Meilleure interprétation masculine au Festival international du film arabe d’Oran 2000; meilleur second rôle masculin aux Journées cinématographiques de Carthage pour son rôle dans le film Noce d’été de Mokhtar Laajimi 2004; prix du meilleur réalisateur au Festival des radios et télévisions arabes pour «La cité du Savoir» 2010; prix du meilleur acteur au Festival du film arabe d’Oran, 2013.

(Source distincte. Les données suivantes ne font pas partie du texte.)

(** ** The primitive codecs *)
#[export] Instance u8_codec : Codec write_u8 read_u8 is_u8.
Proof. by apply (mk_codec _ _ _ (λ v, [v])); auto with codec. Qed.
#[export] Instance u16_codec : Codec write_u16 read_u16 is_u16.
Proof. by apply (mk_codec _ _ _ (to_le_bytes 2)); auto with codec. Qed.
#[export] Instance u32_codec : Codec write_u32 read_u32 is_u32.
Proof. by apply (mk_codec _ _ _ (to_le_bytes 4)); auto with codec. Qed.
#[export] Instance i32_codec : Codec write_i32 read_i32 is_i32.
Proof. by apply (mk_codec _ _ _ (to_le_bytes 4)); auto with codec. Qed.
#[export] Instance i64_codec : Codec write_i64 read_i64 is_i64.
Proof. by apply (mk_codec _ _ _ (to_le_bytes 8)); auto with codec. Qed.
#[export] Instance f64_codec : Codec write_f64 read_f64 is_u64.
Proof. by apply (mk_codec _ _ _ (to_le_bytes 8)); auto with codec. Qed.
#[export] Instance bool_codec : Codec write_bool read_bool (λ _, True).
Proof. by apply (mk_codec _ _ _ (λ v : bool, [if v then 1 else 0])); auto with codec. Qed.
#[export] Instance string_codec : Codec write_string read_string wf_str.
Proof.
  apply (mk_codec _ _ _ (λ s, to_le_bytes 2 (wrap_u 16 (len s)) ++ s)); [|auto with codec].
  intros. by unfold_writes.
Qed.
#[export] Instance byte_array_codec : Codec write_byte_array read_byte_array wf_byte_array.
Proof.
  apply (mk_codec _ _ _ (λ s, to_le_bytes 4 (wrap_u 32 (len s)) ++ s)).
  - intros. by unfold_writes.
  - intros v n [_ Hv]. by apply reads_byte_array.
Qed.

#[export] Instance vec_codec {A} enc (dec : Dec A) wf `{!Codec enc dec wf} :
  Codec (vec_encode enc) (vec_decode dec) (wf_vec wf).
Proof.
  apply (mk_codec _ _ _
    (λ l, to_le_bytes 2 (wrap_u 16 (len l)) ++ concat (to_bytes enc <$> l))).
  - intros. apply vec_encode_extend. intros. apply (codec_writes' _ dec wf).
  - intros l n [Hf Hl]. apply reads_vec; [|done].
    eapply Forall_impl; [exact Hf|]. intros v Hv. by apply (codec_reads' _ dec wf).
Qed.

#[export] Instance option_codec {A} enc (dec : Dec A) wf `{!Codec enc dec wf} :
  Codec (option_encode enc) (option_decode dec) (wf_option wf).
Proof.
  apply (mk_codec _ _ _ (λ o, match o with Some v => 1 :: to_bytes enc v | None => [0] end)).
  - intros [v|] e; [|done]. cbn. rewrite (codec_writes' _ dec wf). by unfold_writes.
  - intros o n Ho. apply reads_option. destruct o; [|done]. cbn in *. by apply codec_reads.
Qed.

#[export] Instance pair_codec {A B} ea (da : Dec A) wfa `{!Codec ea da wfa}
    eb (db : Dec B) wfb `{!Codec eb db wfb} :
  Codec (pair_encode ea eb) (pair_decode da db) (wf_pair wfa wfb).
Proof.
  apply (mk_codec _ _ _ (λ p, to_bytes ea p.1 ++ to_bytes eb p.2)).
  - intros [a b] e. unfold pair_encode. cbn.
    by rewrite (codec_writes' _ da wfa), (codec_writes' _ db wfb), extend_extend.
  - intros [a b] n [Ha Hb]. cbn in *. unfold pair_decode.
    eapply reads_bind; [by apply (codec_reads' _ da wfa)|].
    eapply reads_bind_ret; [by apply (codec_reads' _ db wfb)|done].
Qed.

#[export] Instance u8_safe : DecSafe read_u8 is_u8.
Proof. by apply (mk_safe 1); auto with codec. Qed.
#[export] Instance u16_safe : DecSafe read_u16 is_u16.
Proof. by apply (mk_safe 2); auto with codec. Qed.
#[export] Instance u32_safe : DecSafe read_u32 is_u32.
Proof. by apply (mk_safe 4); auto with codec. Qed.
#[export] Instance i32_safe : DecSafe read_i32 is_i32.
Proof. by apply (mk_safe 4); auto with codec. Qed.
#[export] Instance i64_safe : DecSafe read_i64 is_i64.
Proof. by apply (mk_safe 8); auto with codec. Qed.
#[export] Instance f64_safe : DecSafe read_f64 is_u64.
Proof. by apply (mk_safe 8); auto with codec. Qed.
#[export] Instance bool_safe : DecSafe read_bool (λ _, True).
Proof. by apply (mk_safe 1); auto with codec. Qed.
#[export] Instance string_safe : DecSafe read_string wf_str.
Proof. by apply (mk_safe 2); auto with codec. Qed.
#[export] Instance byte_array_safe : DecSafe read_byte_array wf_byte_array.
Proof. by apply (mk_safe 4); auto with codec. Qed.
#[export] Instance vec_safe {A} (dec : Dec A) wf `{!DecSafe dec wf} :
  DecSafe (vec_decode dec) (wf_vec wf).
Proof. apply (mk_safe 2); [done|]. intros. apply safe_vec, dec_safe. Qed.
#[export] Instance option_safe {A} (dec : Dec A) wf `{!DecSafe dec wf} :
  DecSafe (option_decode dec) (wf_option wf).
Proof. apply (mk_safe 1); [done|]. intros. apply safe_option, dec_safe. Qed.
#[export] Instance pair_safe {A B} (da : Dec A) (db : Dec B) wfa wfb
    `{!DecSafe da wfa} `{!DecSafe db wfb} :
  DecSafe (pair_decode da db) (wf_pair wfa wfb).
Proof. intros n. apply safe_pair; apply dec_safe. Qed.

(** ** Consequences of the contracts at the level of byte strings *)
Lemma dec_ok_new bs : dec_ok (Decoder_new bs).
Proof. unfold dec_ok. cbn. split; [done|apply len_nonneg]. Qed.

Lemma rest_new bs : rest (Decoder_new bs) = bs.
Proof. done. Qed.

(** Decoding an encoding returns the value, whatever bytes follow it. *)
Lemma codec_from_bytes {A} enc (dec : Dec A) wf `{!Codec enc dec wf} v tl :
  wf v → from_bytes dec (to_bytes enc v ++ tl) = Ok v.
Proof.
  intros Hv. unfold from_bytes.
  by rewrite (codec_reads v (len (to_bytes enc v ++ tl)) Hv _ tl); [|apply dec_ok_new|..].
Qed.

Lemma safe_from_bytes {A} (dec : Dec A) wf `{!DecSafe dec wf} bs :
  Forall is_u8 bs →
  match from_bytes dec bs with
  | Ok v => wf v
  | Err _ => True
  | Panic | OutOfFuel => False
  end.
Proof.
  intros Hb. unfold from_bytes.
  pose proof (dec_safe (len bs) (Decoder_new bs) (dec_ok_new bs) Hb ltac:(done)) as H.
  destruct (dec (Decoder_new bs)) as [[v d]|e| |]; [|done..]. apply H.
Qed.

(** The prefix a reader takes after the wrapped length. *)
Lemma read_long_string s :
  from_bytes read_string (to_bytes write_string s) =
    let s' := take (Z.to_nat (wrap_u 16 (len s))) s in
    if utf8_valid s' then Ok s' else Err InvalidUtf8.
Proof.
  rewrite (to_bytes_eq _ _ (to_le_bytes 2 (wrap_u 16 (len s)) ++ s)) by (intros; by unfold_writes).
  set (n := wrap_u 16 (len s)). assert (is_u16 n) as Hn by by apply wrap_u_range.
  assert (n <= len s) as Hle.
  { unfold n, wrap_u. apply Z.mod_le; [apply len_nonneg|done]. }
  unfold from_bytes, read_string, mbind, Dec_bind.
  rewrite (reads_u16 (len (to_le_bytes 2 n ++ s)) n Hn _ s); [|apply dec_ok_new|done|done].
  destruct (advance_ok (Decoder_new (to_le_bytes 2 n ++ s)) (to_le_bytes 2 n) s) as [Hd Hr];
    [apply dec_ok_new|done|].
  rewrite remaining_rest, Hr by done. rewrite decide_False by lia.
  set (s' := take (Z.to_nat n) s).
  assert (n = len s') as Hls by (unfold s', in_u in *; len_lia).
  assert (rest (advance (Decoder_new (to_le_bytes 2 n ++ s)) (len (to_le_bytes 2 n)))
    = s' ++ drop (Z.to_nat n) s) as Hs by (rewrite Hr; unfold s'; by rewrite take_drop).
  pose proof (slice_rest (E:=DecodeError) _ _ _ Hd Hs) as Hsl. rewrite <- Hls in Hsl.
  rewrite Hsl. cbn. by destruct (utf8_valid s').
Qed.

(** The [u16] length prefix bounds what survives: a string of 65536 bytes
    or more is written in full behind a wrapped length, and the reader gets at
    best its first [len mod 65536] bytes, never the string that was written. *)
Theorem long_string_truncated (s : str) :
  2 ^ 16 <= len s →
  match from_bytes read_string (to_bytes write_string s) with
  | Ok s' => s' = take (Z.to_nat (len s mod 2 ^ 16)) s ∧ s' ≠ s
  | Err e => e = InvalidUtf8
  | Panic | OutOfFuel => False
  end.
Proof.
  intros Hl. rewrite read_long_string. cbn zeta.
  destruct (utf8_valid _); [|done]. split; [done|]. intros Heq.
  apply (f_equal len) in Heq. rewrite len_take in Heq.
  pose proof (wrap_u_range 16 (len s) ltac:(lia)) as Hw. unfold in_u in Hw. lia.
Qed.

Lemma long_string_truncated_witness :
  match from_bytes read_string (to_bytes write_string (replicate (Z.to_nat 65537) 97)) with
  | Ok s' => s' = take (Z.to_nat (len (replicate (Z.to_nat 65537) 97) mod 2 ^ 16))
                    (replicate (Z.to_nat 65537) 97) ∧ s' ≠ replicate (Z.to_nat 65537) 97
  | Err e => e = InvalidUtf8
  | Panic | OutOfFuel => False
  end.
Proof. apply long_string_truncated. unfold len. rewrite length_replicate. lia. Defined.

Un pur produit tunisien, Fathi al Haddaoui est passé par le théâtre scolaire et le théâtre amateur ; et avant même de rejoindre l’Isad pour y parfaire sa formation, a pu se frayer un chemin parmi les acteurs de théâtre et de cinéma.Il a fait partie de la plupart des événements qui ont marqué la vie théâtrale, durant les années 80. Qui peut oublier, par exemple, ses prestations dans : Doulab 1982 et de Mawal 1984, de Habib Chebil (Théâtre Triangulaire) ; dans Arab (Nouveau Théâtre 1987) Al Aouada (Nouveau Théâtre & T. National, 1989) de F. Jaibi et F. Jaziri?Il a réussi à bâtir une carrière artistique que de rares personnes de sa génération ont pu avoir. Et il a cherché, surtout, à la maîtriser, et à l’orienter vers des horizons prometteurs et gratifiants. Son choix de s’éloigner du théâtre et de se consacrer au cinéma et à la télé n’est pas dû, seulement, aux avantages matériels évidents, mais aussi parce qu’il a senti qu’il n’avait plus rien à prouver au théâtre et dans les arts de la scène. Homme public, il n’a pu résister à la tentation du pouvoir. Il a accepté de faire partie du gouvernement éphémère de Habib Jomli dominé par le parti islamiste, en tant que ministre des Affaires culturelles. Et heureusement pour lui que ce gouvernement est tombé par ceux-là mêmes qui l’ont constitué car cela lui a permis de revenir au bercail et de continuer son travail d’artiste hors pair.
Sa disparition est une grande perte pour le monde du théâtre, du cinéma et de la télévision.